There are so many things we( Denise, Leying and I) plan to do once we finish promos. Nothing's confirmed yet(: We're all conc-ing on promos(((((:
I'm telling you the BK at Wheelock is so blessed to have us there almost everyday.
I can't wait for this all to end.
Then it's chinese.......... right.
Wednesday, September 17, 2008
Ought not Jerlynn being the daughter of Abraham get her A's
Friday, September 12, 2008
ASHLEY TAY SHU REN did NOT go to school today. Let's see, today.... I hardly got a break. I'm glad the day's going to over soon.
DO YOU KNOW THAT STUDYING IS FUN?
exams are not.
Went studying at BK with Leying. She was sighing like crazy. "Jer, how to do this?" mind you she was asking me math. Yeah, math. Woah. My darling ah, if you don't know, I most prolly won't either.
STUDYing again tomorrow. WOOHOO(: Same place, same time, same darlings. Buger King again......... FAN WEI, but studying there is fine luh(:
No Arrow tmr.

I MISS ARROW!! It's not Arrow I miss, sure Jesus's EVERYWHERE, but there's something special about Arrow. (DUH! Why else would there be a need for it right?!)
Jesus Daddy, I miss you. And thanks(:
Wednesday, September 10, 2008
Yesterday, I felt like shooting myself in the head.
Today, I feeling like digging my nails into my head, peel my head apart, crack open my skull and dig whatever shit that's inside.
Don't the teachers already know we've got so much to do? Yet they continue adding on to the to-do list ruthlessly.
FRAG PROJECT WORK FRAG FRAG FRAG!The feeling of never ending-ness. Jesus, this is so painful. I really don't know what to do. Faith, sure I believe I'll be there next year, but the process is to painful. It's like forcing needles between my nails. So painful, yet I'll never die.
Tuesday, September 09, 2008
I REALLY DON'T LIKE PROJECT WORK. I REALLY DON'T LIKE PROJECT WORK. I REALLY DON'T LIKE PROJECT WORK. I REALLY DON'T LIKE PROJECT WORK. I REALLY DON'T LIKE PROJECT WORK.Just want to get it over and done with.
I really want that song.
Dingodongmerrilyhohobo.
Sunday, September 07, 2008
Tomorrow's Term four of my Jone year(:
Good news:
I survived roughly eight to nine months of the toughest phase of my studying life.
Bad news:
The toughest has yet to come.
So they say "Good things come to those who wait." sureeeeeeee. I merely waited a year for chineseAs, Promos, PW-OP. Nothing much lah. Trust me. JC is like a good steak left on the grill for the longest time possible. Tough like anything.

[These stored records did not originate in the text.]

Context {point : Type}.
Variable cdist : string -> point -> point -> R.

(** [gamma]: a string, a number, or a matrix indexed by batch pairs. *)
Inductive gamma_t : Type :=
| GammaStr (s : string)
| GammaNum (x : R)
| GammaMatrix (G : matrix).

(** [knn_args] holds the keywords handed on to the subgraphs. *)
Record t : Type := mk {
  sample_idx : list Z;
  knn : nat;
  beta : R;
  gamma : gamma_t;
  weighted_knn : list nat;
  knn_decay : option Z;
  knn_distance : string;
  knn_thresh : R;
  base : DataGraph (list point)
}.

(** [self.samples], set by [__init__] to [np.unique(sample_idx)] *)
Definition samples (g : t) : list Z := np_unique (sample_idx g).

(** The rows of batch [i], the batch of label [samples[i]]. *)
Definition batch (g : t) (i : nat) : list nat :=
  mask (sample_idx g) (nth i (samples g) 0%Z).

(** The batch labels are [0, 1, ..., B-1]. *)
Definition canonical (g : t) : Prop :=
  samples g = map Z.of_nat (seq 0 (length (samples g))).

(** [np.max(gamma)], [np.min(gamma)] and [np.any(gamma != gamma.T)] on a
    matrix [gamma] *)
Definition entries (G : matrix) : list R :=
  flat_map (fun i => map (entry G i) (seq 0 (ncols G))) (seq 0 (nrows G)).

Definition np_min (l : list R) : R :=
  match l with
  | [] => 0
  | x :: l' => fold_left Rmin l' x
  end.

Definition any_asymmetric (G : matrix) : bool :=
  existsb (fun i =>
    existsb (fun j => if Req_dec_T (entry G i j) (entry G j i)
                      then false else true)
            (seq 0 (ncols G)))
    (seq 0 (nrows G)).
(** The layer names that the text upper-cases, those of the nodes and of
    the two ends of the edges, are in ASCII. *)
Definition ascii_layers (ns : list LineageNode) (es : list LineageEdge) : Prop :=
  (forall n, In n ns -> Js.is_ascii (n_layer n) = true)
  /\ (forall e, In e es -> Js.is_ascii (e_source_layer e) = true
                          /\ Js.is_ascii (e_target_layer e) = true).

(** [line] is written somewhere in [text]. *)
Definition occurs (line text : string) : Prop :=
  exists before rest, text = before ++ line ++ rest.

(** What the [reduce] has built after the nodes [seen]: one key per layer
    seen, none of them inherited, each holding the nodes of its layer in
    the order seen. *)
Definition grouped (seen : list LineageNode) (acc : Js.dict (list LineageNode)) : Prop :=
  NoDup (map fst acc)
  /\ (forall l, In l (map fst acc) <-> In l (map n_layer seen))
  /\ (forall l, In l (map fst acc) -> Js.inherited l = false)
  /\ (forall l v, In (l, v) acc -> v = filter (fun n => String.eqb (n_layer n) l) seen).

End ChainTerms.

Module LookupTerms.
Import Relationships.

(** The unrestricted join: no [WHERE] clause. *)
Definition unfiltered (_ : RelationshipRow) (_ _ : TableRow) : bool := true.

(** The [WHERE] clause for direction [d], on the selected columns. *)
Definition restriction (d : string) (src tgt : Relationship -> bool) (r : Relationship)
  : bool :=
  if String.eqb d "upstream" then tgt r
  else if String.eqb d "downstream" then src r
  else src r || tgt r.

(** What a lookup on a table returns, for the requested direction [d]:
    [labelled] are all the edges of the store, labelled relative to the
    table; [at_source] and [at_target] say that the table is the source,
    the target of an edge. *)
Definition answers_lookup (d : string) (labelled : list Relationship)
  (at_source at_target : Relationship -> Prop) (rs : list Relationship) : Prop :=
  (d = "upstream" -> forall r, In r rs <-> In r labelled /\ at_target r)
  /\ (d = "downstream" -> forall r, In r rs <-> In r labelled /\ at_source r)
  /\ (forall r, In r rs ->
        (direction r = "downstream" <-> at_source r)
        /\ (direction r = "upstream" <-> ~ at_source r)
        /\ (at_source r \/ at_target r))
  /\ Sorted (fun a b => (confidence_score b <= confidence_score a)%Q) rs.

(** A lookup by table id. *)
Definition lookup (table_id direction : string) : Request :=
  {| q_table_id := Some table_id; q_table_name := None;
     q_direction := Some direction |}.

End LookupTerms.

Module SearchTerms.

(** The characters that [ILIKE] reads as wildcards or as the escape. *)
Definition wildcard (c : ascii) : bool :=
  Ascii.eqb c "%" || Ascii.eqb c "_" || Ascii.eqb c "\".

(** A query string without any of them. *)
Fixpoint plain (s : string) : bool :=
  match s with
  | EmptyString => true
  | String c r => negb (wildcard c) && plain r
  end.

(** A query string made of [%] only. *)
Fixpoint all_percent (s : string) : bool :=
  match s with
  | EmptyString => true
  | String c r => Ascii.eqb c "%" && all_percent r
  end.

(** Two texts of the same length that differ by the case of letters only. *)
Fixpoint same_text (a b : string) : bool :=
  match a, b with
  | EmptyString, EmptyString => true
  | String c a', String d b' => Search.same_letter c d && same_text a' b'
  | _, _ => false
  end.

End SearchTerms.

Module FlowTerms.
Import Flow.

(** The node and the edge that a row of the data flow stands for. *)
Definition source_node (row : FlowRow) : FlowNode :=
  {| id := source_table_id row; name := source_table row;
     layer := source_layer row; type := "table" |}.

Definition target_node (row : FlowRow) : FlowNode :=
  {| id := target_table_id row; name := target_table row;
     layer := target_layer row; type := "table" |}.

Definition edge_of (row : FlowRow) : FlowEdge :=
  {| e_id := relationship_id row;
     source := source_table_id row;
     target := target_table_id row;
     e_type := relationship_type row;
     confidence := confidence_score row;
     depth := row_depth row |}.

(** The tables the rows mention, in the order the handler meets them:
    source, then target, row after row. *)
Definition mentions (rows : list FlowRow) : list FlowNode :=
  flat_map (fun row => [source_node row; target_node row]) rows.

(** A sample row. *)
Definition flow_row (k source target : Z) (source_name target_name : string) (d : Z)
  : FlowRow :=
  {| relationship_id := k; source_table_id := source; target_table_id := target;
     source_table := source_name; target_table := target_name;
     source_layer := "bronze"; target_layer := "silver";
     relationship_type := "lineage"; confidence_score := (9 # 10)%Q;
     row_depth := d |}.

End FlowTerms.

Module LookupSamples.

Definition by_name_request (name direction : string)
  : Transformations.TransformationRequestBody :=
  {| Transformations.b_table_name := Some name;
     Transformations.b_table_id := Some 7;
     Transformations.b_source_layer := None;
     Transformations.b_target_layer := None;
     Transformations.b_direction := Some direction |}.

Definition layer_pair_request (source target : string)
  : Transformations.TransformationRequestBody :=
  {| Transformations.b_table_name := None;
     Transformations.b_table_id := None;
     Transformations.b_source_layer := Some source;
     Transformations.b_target_layer := Some target;
     Transformations.b_direction := None |}.

End LookupSamples.

(* ===================================================================== *)
(** ** General facts: strings, lists, [ORDER BY], the query monad         *)
(* ===================================================================== *)

Lemma string_append_assoc (a b c : string) : (a ++ b) ++ c = a ++ b ++ c.
Proof. induction a as [|x a IH]; simpl; [reflexivity | rewrite IH; reflexivity]. Qed.

Lemma string_append_nil_r (a : string) : a ++ EmptyString = a.
Proof. induction a as [|x a IH]; simpl; [reflexivity | rewrite IH; reflexivity]. Qed.

Lemma concat_cons (x : string) (l : list string) :
  String.concat EmptyString (x :: l) = x ++ String.concat EmptyString l.
Proof.
  destruct l; simpl; [rewrite string_append_nil_r; reflexivity | reflexivity].
Qed.

Lemma filter_partition_perm {A} (p : A -> bool) (l : list A) :
  Permutation (filter p l ++ filter (fun x => negb (p x)) l)%list l.
Proof.
  induction l as [|x l IH]; simpl; [constructor|].
  destruct (p x); simpl.
  - constructor; exact IH.
  - apply Permutation_sym, Permutation_cons_app, Permutation_sym; exact IH.
Qed.

Lemma flat_map_ext_in {A B} (f g : A -> list B) (l : list A) :
  (forall a, In a l -> f a = g a) -> flat_map f l = flat_map g l.
Proof.
  induction l as [|a l IH]; intros H; simpl; [reflexivity|].
  rewrite (H a) by (left; reflexivity).
  rewrite IH by (intros b Hb; apply H; right; exact Hb). reflexivity.
Qed.

(** A list without repetition that holds [a] and nothing else. *)
Lemma nodup_singleton {A} (a : A) (l : list A) :
  NoDup l -> (forall x, In x l <-> x = a) -> l = [a].
Proof.
  intros Hnd H. destruct l as [|x l].
  - exfalso. apply (proj2 (H a) eq_refl).
  - assert (Hx : x = a) by (apply H; left; reflexivity). subst x.
    destruct l as [|y l]; [reflexivity|].
    assert (Hy : y = a) by (apply H; right; left; reflexivity). subst y.
    apply NoDup_cons_iff in Hnd as [Hn _]. exfalso. apply Hn. left. reflexivity.
Qed.
(** * Clac-Ironpython: the MVVM binding framework and the calculator view model

    A shallow embedding of [mvvm.py] and [Clac_Ironpython.py].

    - [Py]         Python values, exceptions and results shared by all modules.
    - [Messenger]  [WeakCallable] and [_Messenger]: subscribe, unsubscribe,
                   send, the timer tick [_execute] and the weak-reference
                   callback [_on_collect].
    - [ViewModel]  [Notifiable], [ViewModel], [Command], [command], [List].
    - [Builtins]   the Python 2.7 builtins the calculator calls: [float],
                   [str] of a float, [Decimal] and [Fraction].
    - [Calc]       [MyViewModel] of the calculator.
    - [Session]    a few subscribers and messages, to run the theorems on.

    Objects are referred to by their identity (a [ref]); a Python object that
    is mutated in place lives in the state that the operations thread through.
    The lock of the messenger is not modelled: every operation below runs to
    completion before the next one starts, which is what the lock enforces. *)

From Stdlib Require Import Ascii String ZArith QArith.
From stdpp Require Import gmap strings list.

Open Scope Z_scope.
Open Scope nat_scope.

(* ===================================================================== *)
(** * Python values, exceptions, results                                  *)
(* ===================================================================== *)

Module Py.

(** Identity of a Python object. *)
Definition ref := nat.

(** The exceptions that the two source files raise or let through. *)
Inductive exn :=
| ReferenceError               (* weakref.ReferenceError *)
| ValueError
| AttributeError
| KeyError
| TypeError
| ZeroDivisionError
| OverflowError
| InvalidOperation             (* decimal.InvalidOperation *)
| Full                         (* Queue.Full *)
| Exception_ (name : string).  (* any other exception class *)

Inductive result (A : Type) :=
| Return (a : A)
| Raise (e : exn).
Arguments Return {A} a.
Arguments Raise {A} e.

Definition is_ReferenceError (e : exn) : bool :=
  match e with ReferenceError => true | _ => false end.

(** The values that a property or a message argument holds. *)
Inductive value :=
| VNone
| VBool (b : bool)
| VInt (z : Z)
| VStr (s : string)
| VRef (r : ref).              (* an object compared by identity *)

#[global] Instance value_eq_dec : EqDecision value.
Proof. solve_decision. Defined.
(** * Node lifecycle orchestration of the scheduler-k3s plugin

    A shallow embedding of [plugins/scheduler-k3s/subcommands.go]:
    [CommandInitialize] (bootstrap), [CommandClusterAdd] (join),
    [CommandClusterRemove] (removal) and [CommandSet], together with the
    string helpers of the Go standard library they rely on.

    External collaborators (the command executor, the cluster API client,
    the network stack, the random source, the file system) are gathered in
    a record of responses, [World]; every call a command makes to one of
    them is appended to a trace of [Event]s, so that statements about what
    was (not) executed, and in which order, are statements about traces. *)

From Stdlib Require Import ZArith List String Ascii Bool.
From Stdlib.Strings Require Import Byte.
From stdpp Require Import base gmap strings list.
Import ListNotations.

Local Open Scope string_scope.
Local Open Scope list_scope.

(** ** Strings, as the Go standard library treats them

    Go strings are byte sequences; [string] (a list of 8-bit [ascii]) is the
    same data.  Where the library reads a string as text it decodes UTF-8;
    that decoding is part of the model, so that [strings.ToLower] is the
    library's on every byte sequence, valid UTF-8 or not. *)

(** A Go [byte] as a number, and the conversion [byte(x)] of a number. *)
Definition byteOf (c : ascii) : Z := Z.of_N (N_of_ascii c).

Definition charOf (x : Z) : ascii := ascii_of_N (Z.to_N (x mod 256)).

(** The conversions [int32(x)] and [uint32(x)], with their wrap-around. *)
Definition int32 (x : Z) : Z := ((x + 2 ^ 31) mod 2 ^ 32 - 2 ^ 31)%Z.

Definition uint32 (x : Z) : Z := (x mod 2 ^ 32)%Z.

(** [s[i]], for [i] within the string. *)
Definition byteAt (s : string) (i : nat) : Z :=
  match String.get i s with
  | Some c => byteOf c
  | None => 0%Z
  end.

(** *** [unicode/utf8] *)

Module utf8.

Local Open Scope Z_scope.

Definition RuneError : Z := 0xFFFD.
Definition RuneSelf : Z := 0x80.
Definition MaxRune : Z := 0x10FFFF.
Definition surrogateMin : Z := 0xD800.
Definition surrogateMax : Z := 0xDFFF.

Definition tx : Z := 0x80.
Definition t2 : Z := 0xC0.
Definition t3 : Z := 0xE0.
Definition t4 : Z := 0xF0.

Definition maskx : Z := 0x3F.
Definition mask2 : Z := 0x1F.
Definition mask3 : Z := 0x0F.
Definition mask4 : Z := 0x07.

Definition rune1Max : Z := 2 ^ 7 - 1.
Definition rune2Max : Z := 2 ^ 11 - 1.
Definition rune3Max : Z := 2 ^ 16 - 1.

Definition locb : Z := 0x80.
Definition hicb : Z := 0xBF.

(** The codes of the table [first]: the high nibble is an byteAt into
    [acceptRanges] (or [F] for the one-byte cases), the low nibble the
    length of the sequence. *)
Definition xx : Z := 0xF1.
Definition as_ : Z := 0xF0.
Definition s1 : Z := 0x02.
Definition s2 : Z := 0x13.
Definition s3 : Z := 0x03.
Definition s4 : Z := 0x23.
Definition s5 : Z := 0x34.
Definition s6 : Z := 0x04.
Definition s7 : Z := 0x44.

(** The table [first], by ranges of the first byte. *)
Definition first (b : Z) : Z :=
  if b <? 0x80 then as_             (* 0x00-0x7F *)
  else if b <? 0xC2 then xx         (* 0x80-0xC1 *)
  else if b <? 0xE0 then s1         (* 0xC2-0xDF *)
  else if b =? 0xE0 then s2
  else if b <? 0xED then s3         (* 0xE1-0xEC *)
  else if b =? 0xED then s4
  else if b <? 0xF0 then s3         (* 0xEE-0xEF *)
  else if b =? 0xF0 then s5
  else if b <? 0xF4 then s6         (* 0xF1-0xF3 *)
  else if b =? 0xF4 then s7
  else xx.                          (* 0xF5-0xFF *)

(** The table [acceptRanges]: the bounds of the second byte. *)
Definition acceptRanges (i : Z) : Z * Z :=
  if i =? 0 then (locb, hicb)
  else if i =? 1 then (0xA0, hicb)
  else if i =? 2 then (locb, 0x9F)
  else if i =? 3 then (0x90, hicb)
  else if i =? 4 then (locb, 0x8F)
  else (0, 0).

I'm kidding (hell yeah). Other the mugging like i don't know....MUG thing, it's FUN(: make brill friends, khakis for all breaks and we are super protected by the school. Hey, what more can I ask for.
On top of all this, my Jesus is always here for me. So i'm counting on him to get my really really super undeserved A's for chem, bio, math, econs, gp, CHINESE(: Jesus, THIS IS MINE, the stupid idiot stole it from me. It shall return EVERYTHING TO ME 1.2 times(:
Geez, should I approach thumby for help? Hmmmmmm. gosh.
Saturday, September 06, 2008
I MADE JELLY TODAY(: I wish I had taken some photos of it though!
I've got soup to drink. I've been drinking so much water, that I can safely say the amount of water I drank today is like double the amount I've drank in the past week (thus explaining my ugly pimples TSK)
Today, like every other day I dream like a DO-DO bird. It's fun.